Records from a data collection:
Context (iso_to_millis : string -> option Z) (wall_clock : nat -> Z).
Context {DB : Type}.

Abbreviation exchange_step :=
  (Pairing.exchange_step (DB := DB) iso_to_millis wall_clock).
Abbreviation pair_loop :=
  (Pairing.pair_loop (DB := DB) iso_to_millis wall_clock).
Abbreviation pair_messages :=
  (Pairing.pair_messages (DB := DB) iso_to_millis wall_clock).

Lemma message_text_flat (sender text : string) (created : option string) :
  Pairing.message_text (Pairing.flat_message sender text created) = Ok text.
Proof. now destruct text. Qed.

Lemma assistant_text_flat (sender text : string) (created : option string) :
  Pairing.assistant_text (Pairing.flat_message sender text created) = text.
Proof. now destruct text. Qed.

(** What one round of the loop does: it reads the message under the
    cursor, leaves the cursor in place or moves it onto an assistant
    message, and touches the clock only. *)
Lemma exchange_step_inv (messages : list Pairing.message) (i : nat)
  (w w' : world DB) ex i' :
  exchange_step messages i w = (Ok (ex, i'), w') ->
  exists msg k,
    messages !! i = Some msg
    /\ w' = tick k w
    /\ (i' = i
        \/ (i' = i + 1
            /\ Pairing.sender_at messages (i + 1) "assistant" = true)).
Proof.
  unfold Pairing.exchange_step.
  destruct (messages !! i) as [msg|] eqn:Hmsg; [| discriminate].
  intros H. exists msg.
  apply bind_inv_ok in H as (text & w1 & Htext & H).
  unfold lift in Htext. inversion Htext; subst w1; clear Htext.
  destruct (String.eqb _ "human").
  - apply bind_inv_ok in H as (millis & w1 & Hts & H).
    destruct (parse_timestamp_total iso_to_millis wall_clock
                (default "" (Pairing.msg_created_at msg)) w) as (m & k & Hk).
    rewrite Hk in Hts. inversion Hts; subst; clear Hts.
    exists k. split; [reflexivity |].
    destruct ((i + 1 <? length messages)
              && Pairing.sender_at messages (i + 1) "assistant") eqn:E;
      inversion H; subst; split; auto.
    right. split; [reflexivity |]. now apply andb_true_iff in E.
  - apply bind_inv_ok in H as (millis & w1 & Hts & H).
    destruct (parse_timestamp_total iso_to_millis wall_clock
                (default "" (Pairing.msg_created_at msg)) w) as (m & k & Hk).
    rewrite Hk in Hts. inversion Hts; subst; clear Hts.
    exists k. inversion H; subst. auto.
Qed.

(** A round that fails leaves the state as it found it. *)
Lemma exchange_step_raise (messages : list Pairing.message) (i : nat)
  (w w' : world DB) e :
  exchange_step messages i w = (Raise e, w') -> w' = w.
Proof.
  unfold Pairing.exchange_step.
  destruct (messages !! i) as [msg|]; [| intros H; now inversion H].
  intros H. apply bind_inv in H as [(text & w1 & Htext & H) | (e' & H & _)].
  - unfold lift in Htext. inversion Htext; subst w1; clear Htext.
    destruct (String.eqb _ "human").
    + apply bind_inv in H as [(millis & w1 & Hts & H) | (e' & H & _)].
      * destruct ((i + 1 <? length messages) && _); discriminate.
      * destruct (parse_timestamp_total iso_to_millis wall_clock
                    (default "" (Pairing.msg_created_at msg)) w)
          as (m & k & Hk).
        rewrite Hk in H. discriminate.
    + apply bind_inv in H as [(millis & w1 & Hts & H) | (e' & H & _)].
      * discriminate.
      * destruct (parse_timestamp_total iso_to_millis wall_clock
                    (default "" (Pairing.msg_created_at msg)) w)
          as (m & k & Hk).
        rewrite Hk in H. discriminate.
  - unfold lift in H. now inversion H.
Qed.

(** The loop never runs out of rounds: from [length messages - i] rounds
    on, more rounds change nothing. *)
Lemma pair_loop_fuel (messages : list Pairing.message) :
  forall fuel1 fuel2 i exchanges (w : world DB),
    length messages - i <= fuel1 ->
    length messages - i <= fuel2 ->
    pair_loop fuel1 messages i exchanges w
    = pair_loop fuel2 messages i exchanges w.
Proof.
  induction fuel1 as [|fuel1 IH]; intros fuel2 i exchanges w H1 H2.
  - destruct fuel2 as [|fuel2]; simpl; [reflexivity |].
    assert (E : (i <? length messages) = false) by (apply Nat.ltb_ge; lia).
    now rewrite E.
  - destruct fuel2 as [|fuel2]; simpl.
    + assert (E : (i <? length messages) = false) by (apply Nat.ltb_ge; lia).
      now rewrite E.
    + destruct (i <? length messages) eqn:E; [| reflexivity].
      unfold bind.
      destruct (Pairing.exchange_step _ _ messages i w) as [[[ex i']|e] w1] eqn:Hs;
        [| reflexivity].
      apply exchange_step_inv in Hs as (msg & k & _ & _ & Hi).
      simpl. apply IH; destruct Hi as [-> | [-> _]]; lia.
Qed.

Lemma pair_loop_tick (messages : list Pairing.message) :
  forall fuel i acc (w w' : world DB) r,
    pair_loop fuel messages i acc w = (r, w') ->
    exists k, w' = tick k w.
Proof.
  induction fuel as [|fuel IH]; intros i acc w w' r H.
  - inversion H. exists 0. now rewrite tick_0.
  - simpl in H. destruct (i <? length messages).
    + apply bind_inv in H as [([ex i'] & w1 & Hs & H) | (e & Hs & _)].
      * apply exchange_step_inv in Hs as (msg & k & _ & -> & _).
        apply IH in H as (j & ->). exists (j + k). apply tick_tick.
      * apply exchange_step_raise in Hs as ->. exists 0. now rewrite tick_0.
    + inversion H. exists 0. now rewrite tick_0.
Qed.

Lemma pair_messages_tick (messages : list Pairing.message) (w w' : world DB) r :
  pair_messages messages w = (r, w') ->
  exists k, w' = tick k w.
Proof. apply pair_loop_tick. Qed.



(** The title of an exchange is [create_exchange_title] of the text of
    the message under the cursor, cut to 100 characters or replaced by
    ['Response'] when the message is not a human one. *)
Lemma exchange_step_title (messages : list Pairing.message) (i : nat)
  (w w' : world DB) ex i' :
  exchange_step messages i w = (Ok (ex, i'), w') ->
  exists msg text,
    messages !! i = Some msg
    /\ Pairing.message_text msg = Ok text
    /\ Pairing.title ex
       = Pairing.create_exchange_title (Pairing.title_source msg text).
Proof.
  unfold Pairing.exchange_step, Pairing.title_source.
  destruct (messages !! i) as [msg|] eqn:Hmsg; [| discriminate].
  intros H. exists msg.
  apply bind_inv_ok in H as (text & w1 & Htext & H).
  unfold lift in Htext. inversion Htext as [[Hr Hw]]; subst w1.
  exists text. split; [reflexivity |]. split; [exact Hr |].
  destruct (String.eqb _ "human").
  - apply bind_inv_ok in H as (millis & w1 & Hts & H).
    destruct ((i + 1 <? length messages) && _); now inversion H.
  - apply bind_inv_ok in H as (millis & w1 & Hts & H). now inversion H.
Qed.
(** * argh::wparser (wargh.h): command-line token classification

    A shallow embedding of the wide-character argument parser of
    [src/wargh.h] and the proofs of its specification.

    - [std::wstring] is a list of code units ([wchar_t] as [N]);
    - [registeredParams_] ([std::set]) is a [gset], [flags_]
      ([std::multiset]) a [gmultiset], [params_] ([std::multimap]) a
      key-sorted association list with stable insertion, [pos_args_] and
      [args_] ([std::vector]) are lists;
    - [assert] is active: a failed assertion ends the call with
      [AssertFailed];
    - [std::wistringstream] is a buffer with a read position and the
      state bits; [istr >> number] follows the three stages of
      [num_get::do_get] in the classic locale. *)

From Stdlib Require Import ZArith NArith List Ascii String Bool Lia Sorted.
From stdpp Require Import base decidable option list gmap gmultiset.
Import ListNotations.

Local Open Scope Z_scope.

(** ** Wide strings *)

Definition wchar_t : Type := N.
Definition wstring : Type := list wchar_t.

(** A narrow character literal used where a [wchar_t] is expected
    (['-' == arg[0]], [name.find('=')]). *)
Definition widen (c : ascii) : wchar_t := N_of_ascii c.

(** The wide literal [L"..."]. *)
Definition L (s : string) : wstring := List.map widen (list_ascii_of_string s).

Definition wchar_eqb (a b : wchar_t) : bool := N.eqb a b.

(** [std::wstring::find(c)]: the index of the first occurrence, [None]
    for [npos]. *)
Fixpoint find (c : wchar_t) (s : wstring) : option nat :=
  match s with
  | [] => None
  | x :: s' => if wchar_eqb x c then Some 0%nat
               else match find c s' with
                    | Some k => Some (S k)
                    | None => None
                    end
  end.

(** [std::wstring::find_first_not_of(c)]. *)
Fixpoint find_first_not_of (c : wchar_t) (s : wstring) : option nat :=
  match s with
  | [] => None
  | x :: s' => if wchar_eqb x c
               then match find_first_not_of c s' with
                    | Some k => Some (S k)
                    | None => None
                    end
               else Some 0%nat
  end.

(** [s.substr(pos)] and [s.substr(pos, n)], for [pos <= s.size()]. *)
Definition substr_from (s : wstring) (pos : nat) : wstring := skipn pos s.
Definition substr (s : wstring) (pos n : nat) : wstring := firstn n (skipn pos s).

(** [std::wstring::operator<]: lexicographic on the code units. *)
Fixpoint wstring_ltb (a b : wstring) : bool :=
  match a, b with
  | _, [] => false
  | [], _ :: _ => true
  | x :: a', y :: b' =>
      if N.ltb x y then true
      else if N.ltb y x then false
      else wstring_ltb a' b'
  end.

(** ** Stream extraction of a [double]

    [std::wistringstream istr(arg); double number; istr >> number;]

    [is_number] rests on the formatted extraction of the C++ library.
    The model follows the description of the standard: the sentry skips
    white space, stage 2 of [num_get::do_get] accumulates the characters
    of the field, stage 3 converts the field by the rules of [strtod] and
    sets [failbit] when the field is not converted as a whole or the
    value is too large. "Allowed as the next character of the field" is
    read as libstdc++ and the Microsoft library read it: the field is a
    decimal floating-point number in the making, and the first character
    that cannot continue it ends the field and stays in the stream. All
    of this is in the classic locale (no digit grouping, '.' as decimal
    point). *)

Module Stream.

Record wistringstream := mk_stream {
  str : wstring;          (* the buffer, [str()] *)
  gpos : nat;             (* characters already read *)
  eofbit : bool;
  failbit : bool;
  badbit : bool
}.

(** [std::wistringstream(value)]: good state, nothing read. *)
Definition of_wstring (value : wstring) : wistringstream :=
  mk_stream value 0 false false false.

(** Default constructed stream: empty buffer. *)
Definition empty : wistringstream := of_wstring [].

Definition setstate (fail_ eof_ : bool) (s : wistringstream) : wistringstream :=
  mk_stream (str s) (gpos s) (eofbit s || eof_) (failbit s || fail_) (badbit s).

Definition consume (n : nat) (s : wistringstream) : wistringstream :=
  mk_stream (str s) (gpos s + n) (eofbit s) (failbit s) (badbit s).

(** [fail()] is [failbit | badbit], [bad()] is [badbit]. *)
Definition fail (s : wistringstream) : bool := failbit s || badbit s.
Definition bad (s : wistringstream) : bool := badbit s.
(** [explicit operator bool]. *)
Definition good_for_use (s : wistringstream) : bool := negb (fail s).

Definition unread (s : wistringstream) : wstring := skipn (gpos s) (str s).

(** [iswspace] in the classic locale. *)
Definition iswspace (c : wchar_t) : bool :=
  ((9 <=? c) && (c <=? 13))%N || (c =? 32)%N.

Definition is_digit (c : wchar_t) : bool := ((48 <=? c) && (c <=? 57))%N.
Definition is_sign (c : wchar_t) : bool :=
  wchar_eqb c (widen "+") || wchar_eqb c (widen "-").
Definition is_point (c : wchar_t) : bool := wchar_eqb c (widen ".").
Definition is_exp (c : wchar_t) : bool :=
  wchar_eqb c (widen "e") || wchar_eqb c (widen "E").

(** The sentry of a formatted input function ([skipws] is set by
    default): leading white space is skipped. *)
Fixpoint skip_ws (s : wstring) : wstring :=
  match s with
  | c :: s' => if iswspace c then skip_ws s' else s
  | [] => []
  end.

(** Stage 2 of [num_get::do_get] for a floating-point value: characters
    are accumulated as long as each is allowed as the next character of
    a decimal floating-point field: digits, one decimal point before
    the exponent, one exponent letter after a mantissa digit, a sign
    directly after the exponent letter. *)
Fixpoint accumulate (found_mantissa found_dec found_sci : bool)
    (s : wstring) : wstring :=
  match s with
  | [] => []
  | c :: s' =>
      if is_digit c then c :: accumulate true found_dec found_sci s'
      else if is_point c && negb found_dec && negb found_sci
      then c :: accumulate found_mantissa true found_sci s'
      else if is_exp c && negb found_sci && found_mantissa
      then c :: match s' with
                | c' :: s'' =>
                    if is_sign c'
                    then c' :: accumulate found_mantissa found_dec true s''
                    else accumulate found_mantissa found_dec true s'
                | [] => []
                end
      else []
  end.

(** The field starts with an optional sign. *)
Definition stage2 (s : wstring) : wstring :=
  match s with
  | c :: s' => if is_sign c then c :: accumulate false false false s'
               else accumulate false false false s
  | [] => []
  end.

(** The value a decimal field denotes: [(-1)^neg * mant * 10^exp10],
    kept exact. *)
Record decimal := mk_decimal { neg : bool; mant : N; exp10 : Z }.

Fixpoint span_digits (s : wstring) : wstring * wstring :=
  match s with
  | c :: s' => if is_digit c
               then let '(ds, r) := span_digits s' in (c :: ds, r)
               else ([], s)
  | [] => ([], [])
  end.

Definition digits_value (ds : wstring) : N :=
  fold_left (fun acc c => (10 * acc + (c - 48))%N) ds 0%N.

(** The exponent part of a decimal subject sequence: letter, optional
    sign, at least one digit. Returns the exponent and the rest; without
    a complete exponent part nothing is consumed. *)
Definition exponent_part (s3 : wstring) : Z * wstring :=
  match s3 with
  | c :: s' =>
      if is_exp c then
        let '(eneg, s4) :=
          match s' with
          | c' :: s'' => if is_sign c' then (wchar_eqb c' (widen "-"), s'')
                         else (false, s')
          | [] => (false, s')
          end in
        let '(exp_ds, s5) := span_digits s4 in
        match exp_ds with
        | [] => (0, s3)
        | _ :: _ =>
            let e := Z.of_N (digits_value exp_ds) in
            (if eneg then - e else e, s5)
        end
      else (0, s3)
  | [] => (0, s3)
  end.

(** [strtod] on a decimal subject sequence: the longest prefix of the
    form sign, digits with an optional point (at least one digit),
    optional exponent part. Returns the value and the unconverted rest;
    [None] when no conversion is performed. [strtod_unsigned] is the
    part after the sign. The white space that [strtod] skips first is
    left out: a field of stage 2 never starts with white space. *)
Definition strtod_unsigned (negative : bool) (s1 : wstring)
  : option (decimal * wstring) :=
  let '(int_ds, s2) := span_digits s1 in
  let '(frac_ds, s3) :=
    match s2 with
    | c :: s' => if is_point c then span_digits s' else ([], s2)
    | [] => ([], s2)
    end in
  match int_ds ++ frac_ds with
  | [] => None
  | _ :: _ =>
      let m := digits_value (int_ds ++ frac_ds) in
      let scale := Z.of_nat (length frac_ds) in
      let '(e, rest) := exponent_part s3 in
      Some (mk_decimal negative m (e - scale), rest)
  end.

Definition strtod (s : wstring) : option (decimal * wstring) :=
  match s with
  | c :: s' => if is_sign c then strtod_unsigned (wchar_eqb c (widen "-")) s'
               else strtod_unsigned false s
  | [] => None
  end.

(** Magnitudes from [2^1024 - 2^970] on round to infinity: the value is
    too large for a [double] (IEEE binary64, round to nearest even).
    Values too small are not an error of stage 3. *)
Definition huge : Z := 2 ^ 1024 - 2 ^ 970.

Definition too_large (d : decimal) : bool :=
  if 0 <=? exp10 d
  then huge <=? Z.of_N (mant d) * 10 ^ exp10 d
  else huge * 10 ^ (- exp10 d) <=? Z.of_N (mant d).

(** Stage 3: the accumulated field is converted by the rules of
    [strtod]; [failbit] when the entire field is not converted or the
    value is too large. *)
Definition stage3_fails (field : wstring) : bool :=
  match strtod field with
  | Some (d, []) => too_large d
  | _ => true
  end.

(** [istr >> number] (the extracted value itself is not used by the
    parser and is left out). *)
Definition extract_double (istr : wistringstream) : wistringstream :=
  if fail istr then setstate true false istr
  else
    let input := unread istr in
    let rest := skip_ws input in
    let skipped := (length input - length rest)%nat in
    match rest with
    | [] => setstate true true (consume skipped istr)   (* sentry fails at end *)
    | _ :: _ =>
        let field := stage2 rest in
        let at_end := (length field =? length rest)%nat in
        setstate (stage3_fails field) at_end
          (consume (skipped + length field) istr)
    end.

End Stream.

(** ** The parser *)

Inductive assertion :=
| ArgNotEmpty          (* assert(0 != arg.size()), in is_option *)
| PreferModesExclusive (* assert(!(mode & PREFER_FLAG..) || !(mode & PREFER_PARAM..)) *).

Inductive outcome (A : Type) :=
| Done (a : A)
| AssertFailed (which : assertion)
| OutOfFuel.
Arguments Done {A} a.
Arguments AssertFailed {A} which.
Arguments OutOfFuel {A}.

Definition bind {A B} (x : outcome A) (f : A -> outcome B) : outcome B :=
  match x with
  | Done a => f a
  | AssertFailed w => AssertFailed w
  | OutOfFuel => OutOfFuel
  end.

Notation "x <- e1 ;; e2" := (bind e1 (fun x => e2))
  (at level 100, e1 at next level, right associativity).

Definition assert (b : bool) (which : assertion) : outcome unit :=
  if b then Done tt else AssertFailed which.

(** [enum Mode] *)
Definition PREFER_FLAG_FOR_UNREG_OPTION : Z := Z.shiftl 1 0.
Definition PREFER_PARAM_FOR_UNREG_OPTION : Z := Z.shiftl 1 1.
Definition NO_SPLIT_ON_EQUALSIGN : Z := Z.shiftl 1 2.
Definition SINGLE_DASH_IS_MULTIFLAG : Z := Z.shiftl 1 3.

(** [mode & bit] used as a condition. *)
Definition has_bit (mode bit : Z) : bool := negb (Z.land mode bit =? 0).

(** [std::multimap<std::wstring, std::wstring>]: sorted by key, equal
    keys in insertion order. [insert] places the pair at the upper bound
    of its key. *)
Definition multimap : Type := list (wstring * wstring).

* [Activity]: The answer is the run of lines above from the line containing "- [std::wstring] is" through the line containing "[args_] ([std::vector]) are lists;", copied exactly and alone.

* [Task output]:
    - [std::wstring] is a list of code units ([wchar_t] as [N]);
    - [registeredParams_] ([std::set]) is a [gset], [flags_]
      ([std::multiset]) a [gmultiset], [params_] ([std::multimap]) a
      key-sorted association list with stable insertion, [pos_args_] and
      [args_] ([std::vector]) are lists;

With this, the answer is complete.